## Task inputs

(* ===== verification/AgentSpec.v ===== *)
(** * Correctness of the agent compiler

    What the compiled definition looks like (its nodes and edges, stated on the
    workflow), that it does not depend on the order in which Go ranges over maps,
    and when it passes the validation of graph definitions. *)

From stdpp Require Import gmap strings list fin_maps relations sorting.
From Stdlib Require Import Ascii ZArith Lia.
From S2P Require Import Prelude Values Kahn Graph Unicode Schema Registry Template GraphDef.
From S2P Require Import AgentWorkflow AgentValid AgentCompile.

(** ** Chains *)

(** Consecutive elements. *)
Fixpoint links {A} (l : list A) : list (A * A) :=
  match l with
  | a :: (b :: _) as r => (a, b) :: links r
  | _ => []
  end.

Lemma links_snoc {A} (l : list A) x :
  links (l ++ [x]) = links l ++ match last l with Some y => [(y, x)] | None => [] end.
Proof.
  induction l as [|a l IH]; [done|]. destruct l as [|b l]; [done|].
  change ((a :: b :: l) ++ [x]) with (a :: (b :: l) ++ [x]).
  change (links (a :: (b :: l) ++ [x])) with ((a, b) :: links ((b :: l) ++ [x])).
  rewrite IH. done.
Qed.

Lemma elem_of_links {A} (l : list A) u v :
  (u, v) ∈ links l ↔ ∃ i, l !! i = Some u ∧ l !! S i = Some v.
Proof.
  induction l as [|a l IH]; [split; [intros Hx; inversion Hx|by intros (i & Hi & _)]|].
  destruct l as [|b l].
  - split; [intros Hx; inversion Hx|]. intros ([|i] & Hi & Hi'); [done|]. by destruct i.
  - change (links (a :: b :: l)) with ((a, b) :: links (b :: l)).
    rewrite elem_of_cons, IH. split.
    + intros [[= -> ->]|(i & Hi & Hi')]; [by exists 0|]. by exists (S i).
    + intros ([|i] & Hi & Hi'); [left|right].
      * simpl in *. congruence.
      * by exists i.
Qed.

(** A chain connects its elements. *)
Lemma links_rtc {A} (R : relation A) (l : list A) x y :
  (∀ u v, (u, v) ∈ links l → R u v) → head l = Some x → last l = Some y → rtc R x y.
Proof.
  revert x. induction l as [|a l IH]; intros x HR Hh Hl; [done|]. simpl in Hh. simplify_eq.
  destruct l as [|b l]; [simpl in Hl; simplify_eq; apply rtc_refl|].
  eapply rtc_l; [apply HR; left|]. apply IH; [|done|done].
  intros u v Huv. apply HR. by right.
Qed.

Definition pairs (es : list EdgeDef) : list (string * string) :=
  map (λ e, (ed_Source e, ed_Target e)) es.

Lemma pairs_app l k : pairs (l ++ k) = pairs l ++ pairs k.
Proof. apply map_app. Qed.

Lemma elem_of_pairs es u v :
  (u, v) ∈ pairs es ↔ ∃ e, e ∈ es ∧ ed_Source e = u ∧ ed_Target e = v.
Proof.
  unfold pairs. rewrite list_elem_of_In, in_map_iff. setoid_rewrite <- list_elem_of_In.
  split; [intros (e & [= <- <-] & ?)|intros (e & ? & <- & <-)]; eauto.
Qed.

(** The non-empty string as a list. *)
Definition opt (x : string) : list string := if decide (x = EmptyString) then [] else [x].

Lemma opt_nonempty x : x ≠ EmptyString → opt x = [x].
Proof. intros Hx. unfold opt. by rewrite decide_False. Qed.

Lemma joined_nonempty a b : a ⋅⋅ b ≠ EmptyString.
Proof. intros Hx. apply append_nil_inv in Hx as [_ Hx]. by apply append_nil_inv in Hx as [? _]. Qed.

Section Chains.
Context `{RangeOrder} (reg : Registry).
Implicit Types (wf : AgentWorkflow) (s : cstate) (ag : Agent) (task : Task).

(** The standalone tools of an agent, and the nodes of a task in their order. *)
Definition standalone (tools : list string) : list string :=
  filter (λ r, tool_mode reg r = "standalone") (map TrimSpace tools).

Definition chain (t : string) task ag : list string :=
  map (λ r, t ⋅⋅ r) (standalone (ag_Tools ag)) ++ [t ⋅⋅ tk_Agent task] ++
  (if decide (tk_Review task = "human") then [(t ⋅⋅ tk_Agent task) ^^ "__hitl"] else []).

Definition task_chain wf (t : string) : list string :=
  match wf_Tasks wf !! t with
  | Some task => match wf_Agents wf !! tk_Agent task with Some ag => chain t task ag | None => [] end
  | None => []
  end.

Definition start_of wf (t : string) : string := default EmptyString (head (task_chain wf t)).
Definition out_of wf (t : string) : string := default EmptyString (last (task_chain wf t)).

Lemma chain_nonempty t task ag : chain t task ag ≠ [].
Proof. unfold chain. by destruct (map _ _). Qed.

Lemma chain_prefix t task ag x : x ∈ chain t task ag → ∃ r, x = t ⋅⋅ r.
Proof.
  unfold chain. rewrite !elem_of_app, list_elem_of_singleton. intros [Hx|[->|Hx]]; [|eauto|].
  - apply list_elem_of_In, in_map_iff in Hx as (r & <- & _). eauto.
  - case_decide; [|by inversion Hx]. apply list_elem_of_singleton in Hx as ->.
    exists (tk_Agent task ^^ "__hitl"). by rewrite !append_assoc.
Qed.

(** ** Compiling one task *)

Definition not_conditional (n : NodeDef) : Prop := nd_Type n ≠ "conditional".

(** [s'] extends [s] by the chain [l] of nodes. *)
Record extends s (l : list string) (ps : list (string * string)) s' : Prop := {
  ex_ids : map nd_ID (cs_nodes s') = map nd_ID (cs_nodes s) ++ l;
  ex_pairs : pairs (cs_edges s') = pairs (cs_edges s) ++ ps;
  ex_entry : cs_entry s' = cs_entry s;
  ex_types : Forall not_conditional (cs_nodes s) → Forall not_conditional (cs_nodes s')
}.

## Aim of the task
The response must contain each line above that holds the string "induction".

## Task result
  induction l as [|a l IH]; [done|]. destruct l as [|b l]; [done|].
  induction l as [|a l IH]; [split; [intros Hx; inversion Hx|by intros (i & Hi & _)]|].
  revert x. induction l as [|a l IH]; intros x HR Hh Hl; [done|]. simpl in Hh. simplify_eq.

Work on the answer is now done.